Directions:
What is needed here is an exact repetition of the records below, beginning at the line that has "Definition registeredAMR : list" and stopping after the line that has "let out := foldl".

Records shown:
(* ===== verification/OAuth.v ===== *)
(** * OAuth: the authorization server for MCP clients

    [internal/mcpauth/oauth.go] and [clients.go]: registration of clients,
    authorization requests and consent, the token endpoint with its three
    grants, revocation, introspection and the check a presented access token
    goes through.

    A [db] is the five tables the server reads; a function of it is the
    transactions of the Go function in their order, each one atomic and
    rolled back when it fails.  Where the Go function runs several
    transactions, other requests may commit between them: [other i] is what
    they did to the tables before transaction [i].  Two clocks are read, the
    process's and, inside a statement, the database's; both are arguments.
    Random strings and new ids are arguments too, so a theorem can say which
    of them must be fresh.  The interleavings themselves, as steps, are in
    OAuthFlow.v, and the keyring that signs is in Keyring.v: here it is the
    interface [Signer]. *)
From S2P Require Import Prelude Tables GoStrings Base64 Float64 Values Authz.

Open Scope list_scope.

Definition AccessTokenTTL : Z := Hour.
Definition RefreshTokenTTL : Z := 30 * 24 * Hour.
Definition CodeTTL : Z := 5 * Minute.
Definition AuthSessionTTL : Z := 15 * Minute.
Definition Day : Z := 24 * Hour.

Definition ScopeOfflineAccess : string := "offline_access".

Record Reuse : Type := mkReuse { ru_OrgID : string; ru_UserID : string; ru_ClientID : string; ru_FamilyID : string }.

Record OAuthError : Type := mkOAuthError {
  e_Code : string;
  e_Description : string;
  e_Status : Z;
  e_Reuse : option Reuse;
}.

Definition oauthErr (code description : string) (status : Z) : OAuthError := mkOAuthError code description status None.

(** What a call returns as its error: one for the client, the retry signal
    [errRotationRaced], a refused statement, or the keyring's. *)
Inductive failure : Type :=
  | OAuthErr (e : OAuthError)
  | RotationRaced
  | ErrPostgres (code : string)
  | ErrKeyring (why : string)
  | ErrAccounts (why : string).

Inductive DCRMode : Type := DCROpen | DCRApproval | DCRClosed.

(** ** The interfaces *)

(** A parsed URL, as far as the server reads it. *)
Record URL : Type := mkURL { u_Scheme : string; u_Hostname : string; u_Path : string; u_Fragment : string }.

(** [net/url], [crypto/sha256], [%q] and Postgres's [inet]. *)
Class Web : Type := {
  ParseURL : string -> option URL;
  (** Parse the URL, set the query parameters, encode it again. *)
  SetQuery : string -> list (string * string) -> string;
  Sum256 : string -> string;
  Quoted : string -> string;
  IsInet : string -> bool;
}.

Definition Claims : Type := list (string * value).

(** The keyring at one moment. *)
Record Signer : Type := mkSigner {
  Sign : Claims -> result string string;
  Verify : string -> result string Claims;
}.

(** The service accounts. *)
Record Accounts : Type := mkAccounts {
  AuthenticateServiceAccount : string -> string -> result string (Principal * list string);
  ServiceAccountTokenEpoch : string -> string -> result string (Z * bool);
}.

(** [OAuth]: [ClientsAllow] is the registration limiter's answer, [true] when
    there is none. *)
Record OAuthServer : Type := mkOAuthServer {
  o_Issuer : string;
  o_Mode : DCRMode;
  o_ClientsAllow : string -> bool;
  o_Accounts : option Accounts;
}.

Fixpoint drop_slashes (s : string) : string :=
  match s with String c r => if Ascii.eqb c "/" then drop_slashes r else s | "" => "" end.

Definition TrimRight_slash (s : string) : string := str_rev (drop_slashes (str_rev s)).

Definition NewOAuth (issuer : string) (mode : option DCRMode) : OAuthServer :=
  mkOAuthServer (TrimRight_slash issuer) (default DCRApproval mode) (fun _ => true) None.

(** ** The tables *)

Definition nullif (s : string) : option string := if String.eqb s "" then None else Some s.
Definition deref (s : option string) : string := default "" s.

Record Client : Type := mkClient {
  c_ClientID : string;
  c_ClientSecret : string;
  c_Name : string;
  c_RedirectURIs : list string;
  c_GrantTypes : list string;
  c_AuthMethod : string;
  c_Scope : string;
  c_Status : string;
}.

Record client_row : Type := mkClientRow {
  cr_ID : string;
  cr_Client : Client;
  cr_SecretHash : option string;
  cr_RegistrationIP : option string;
  cr_Decided : option (option string * Z);
}.

(** [oauth_sessions]: authorization requests awaiting consent. *)
Record request_row : Type := mkRequestRow {
  q_ID : string;
  q_ClientID : string;
  q_RedirectURI : string;
  q_State : option string;
  q_Challenge : string;
  q_Method : string;
  q_Scope : string;
  q_Resource : option string;
  q_Expires : Z;
}.

Record code_row : Type := mkCodeRow {
  k_Code : string;
  k_ClientID : string;
  k_UserID : string;
  k_OrgID : string;
  k_ServerID : option string;
  k_RedirectURI : string;
  k_Challenge : string;
  k_Method : string;
  k_Scope : string;
  k_Resource : option string;
  k_Expires : Z;
  k_Consumed : option Z;
  k_SessionID : option string;
  k_AMR : list string;
}.

Record token_row : Type := mkTokenRow {
  t_ID : string;
  t_Hash : string;
  t_Family : string;
  t_ClientID : string;
  t_UserID : string;
  t_OrgID : string;
  t_ServerID : option string;
  t_Scope : string;
  t_Expires : Z;
  t_Consumed : option Z;
  t_Revoked : option Z;
  t_SessionID : option string;
  t_AMR : list string;
}.

(** The columns of a browser session the tokens depend on. *)
Record session_row : Type := mkSessionRow {
  s_ID : string;
  s_UserID : string;
  s_OrgID : string;
  s_PublicID : string;
  s_Absolute : Z;
  s_Idle : Z;
  s_Revoked : option Z;
}.

Record db : Type := mkDB {
  d_clients : list client_row;
  d_requests : list request_row;
  d_codes : list code_row;
  d_tokens : list token_row;
  d_sessions : list session_row;
}.

Definition with_clients (f : list client_row -> list client_row) (d : db) : db :=
  mkDB (f (d_clients d)) (d_requests d) (d_codes d) (d_tokens d) (d_sessions d).
Definition with_requests (f : list request_row -> list request_row) (d : db) : db :=
  mkDB (d_clients d) (f (d_requests d)) (d_codes d) (d_tokens d) (d_sessions d).
Definition with_codes (f : list code_row -> list code_row) (d : db) : db :=
  mkDB (d_clients d) (d_requests d) (f (d_codes d)) (d_tokens d) (d_sessions d).
Definition with_tokens (f : list token_row -> list token_row) (d : db) : db :=
  mkDB (d_clients d) (d_requests d) (d_codes d) (f (d_tokens d)) (d_sessions d).
Definition with_sessions (f : list session_row -> list session_row) (d : db) : db :=
  mkDB (d_clients d) (d_requests d) (d_codes d) (d_tokens d) (f (d_sessions d)).

Definition consume_code (at_ : Z) (c : code_row) : code_row :=
  mkCodeRow (k_Code c) (k_ClientID c) (k_UserID c) (k_OrgID c) (k_ServerID c) (k_RedirectURI c) (k_Challenge c) (k_Method c)
    (k_Scope c) (k_Resource c) (k_Expires c) (Some at_) (k_SessionID c) (k_AMR c).

Definition moved (consumed revoked : option Z) (session : option string) (t : token_row) : token_row :=
  mkTokenRow (t_ID t) (t_Hash t) (t_Family t) (t_ClientID t) (t_UserID t) (t_OrgID t) (t_ServerID t) (t_Scope t) (t_Expires t)
    consumed revoked session (t_AMR t).

Definition consume_token (at_ : Z) (t : token_row) : token_row := moved (Some at_) (t_Revoked t) (t_SessionID t) t.
Definition revoke_token (at_ : Z) (t : token_row) : token_row := moved (t_Consumed t) (Some at_) (t_SessionID t) t.
Definition move_token (sid : string) (t : token_row) : token_row := moved (t_Consumed t) (t_Revoked t) (Some sid) t.

Definition end_session (at_ : Z) (s : session_row) : session_row :=
  mkSessionRow (s_ID s) (s_UserID s) (s_OrgID s) (s_PublicID s) (s_Absolute s) (s_Idle s) (Some at_).

(** Neither spent nor revoked. *)
Definition live (t : token_row) : bool := is_null (t_Consumed t) && is_null (t_Revoked t).

Definition find_session (d : db) (id : string) : option session_row :=
  List.find (fun s => String.eqb (s_ID s) id) (d_sessions d).

(** LEFT JOIN sessions s ON s.id = session_id, for s.public_id. *)
Definition public_of (d : db) (sid : option string) : option string := s ← sid; s_PublicID <$> find_session d s.

(** ** How the sign-in happened *)

Definition registeredAMR : list string :=
  ["face"; "fpt"; "geo"; "hwk"; "iris"; "kba"; "mca"; "mfa"; "otp"; "pin"; "pop"; "pwd"; "rba"; "retina";
   "sc"; "sms"; "swk"; "tel"; "user"; "vbm"; "wia"].

Definition containsString (l : list string) (s : string) : bool := existsb (fun x => String.eqb x s) l.

Definition add_amr (out : list string) (m : string) : list string :=
  if negb (String.eqb m "mfa") && containsString registeredAMR m && negb (containsString out m) then out ++ [m] else out.

Definition AMR (signIn : SignIn) (mfa : bool) : list string :=
  let out := if String.eqb (si_Method signIn) "password" then ["pwd"] else [] in
  let out := foldl add_amr out (si_Methods signIn) in
  if mfa then out ++ ["mfa"] else out.

(** ** Scopes *)

Definition knownScopes : list string := [ScopeToolsRead; ScopeToolsInvoke; ScopeOfflineAccess].

Definition scopeList (scope : string) : list string :=
  match List.filter (containsString knownScopes) (Fields scope) with
  | [] => [ScopeToolsRead; ScopeToolsInvoke]
  | out => out
  end.

Section server.
Context `{W : Web}.

(** ** Client registration *)

Definition redirect_uri_word (raw rest : string) : string := "redirect_uri " +:+ Quoted raw +:+ rest.

Definition validateRedirectURI (raw : string) : result string unit :=
  match ParseURL raw with
  | None => Err (redirect_uri_word raw " is not a URL")
  | Some u =>
      if negb (String.eqb (u_Fragment u) "") || Contains raw "*"
      then Err (redirect_uri_word raw " must not contain a fragment or wildcard")
      else if String.eqb (u_Scheme u) "https" then Ok tt
      else if String.eqb (u_Scheme u) "http" then
        if String.eqb (u_Hostname u) "127.0.0.1" || String.eqb (u_Hostname u) "::1" then Ok tt
        else Err (redirect_uri_word raw " may use http only on 127.0.0.1 or [::1]")
      else if String.eqb (u_Scheme u) "" then Err (redirect_uri_word raw " needs a scheme")
      else if Contains (u_Scheme u) "." then Ok tt
      else Err ("redirect_uri scheme " +:+ Quoted (u_Scheme u) +:+ " is not allowed")
  end.

Fixpoint validate_redirects (l : list string) : result OAuthError unit :=
  match l with
  | [] => Ok tt
  | u :: l => match validateRedirectURI u with
              | Err why => Err (oauthErr "invalid_redirect_uri" why 400)
              | Ok _ => validate_redirects l
              end
  end.

Fixpoint validate_grants (l : list string) : result OAuthError unit :=
  match l with
  | [] => Ok tt
  | g :: l => if String.eqb g "authorization_code" || String.eqb g "refresh_token" then validate_grants l
              else Err (oauthErr "invalid_client_metadata" ("unsupported grant type " +:+ g) 400)
  end.

Definition secret_digest (secret : string) : string := b64 (Sum256 secret).

Definition nullableIP (ip : string) : option string := nullif ip.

Output for this task:
Definition registeredAMR : list string :=
  ["face"; "fpt"; "geo"; "hwk"; "iris"; "kba"; "mca"; "mfa"; "otp"; "pin"; "pop"; "pwd"; "rba"; "retina";
   "sc"; "sms"; "swk"; "tel"; "user"; "vbm"; "wia"].

Definition containsString (l : list string) (s : string) : bool := existsb (fun x => String.eqb x s) l.

Definition add_amr (out : list string) (m : string) : list string :=
  if negb (String.eqb m "mfa") && containsString registeredAMR m && negb (containsString out m) then out ++ [m] else out.

Definition AMR (signIn : SignIn) (mfa : bool) : list string :=
  let out := if String.eqb (si_Method signIn) "password" then ["pwd"] else [] in
  let out := foldl add_amr out (si_Methods signIn) in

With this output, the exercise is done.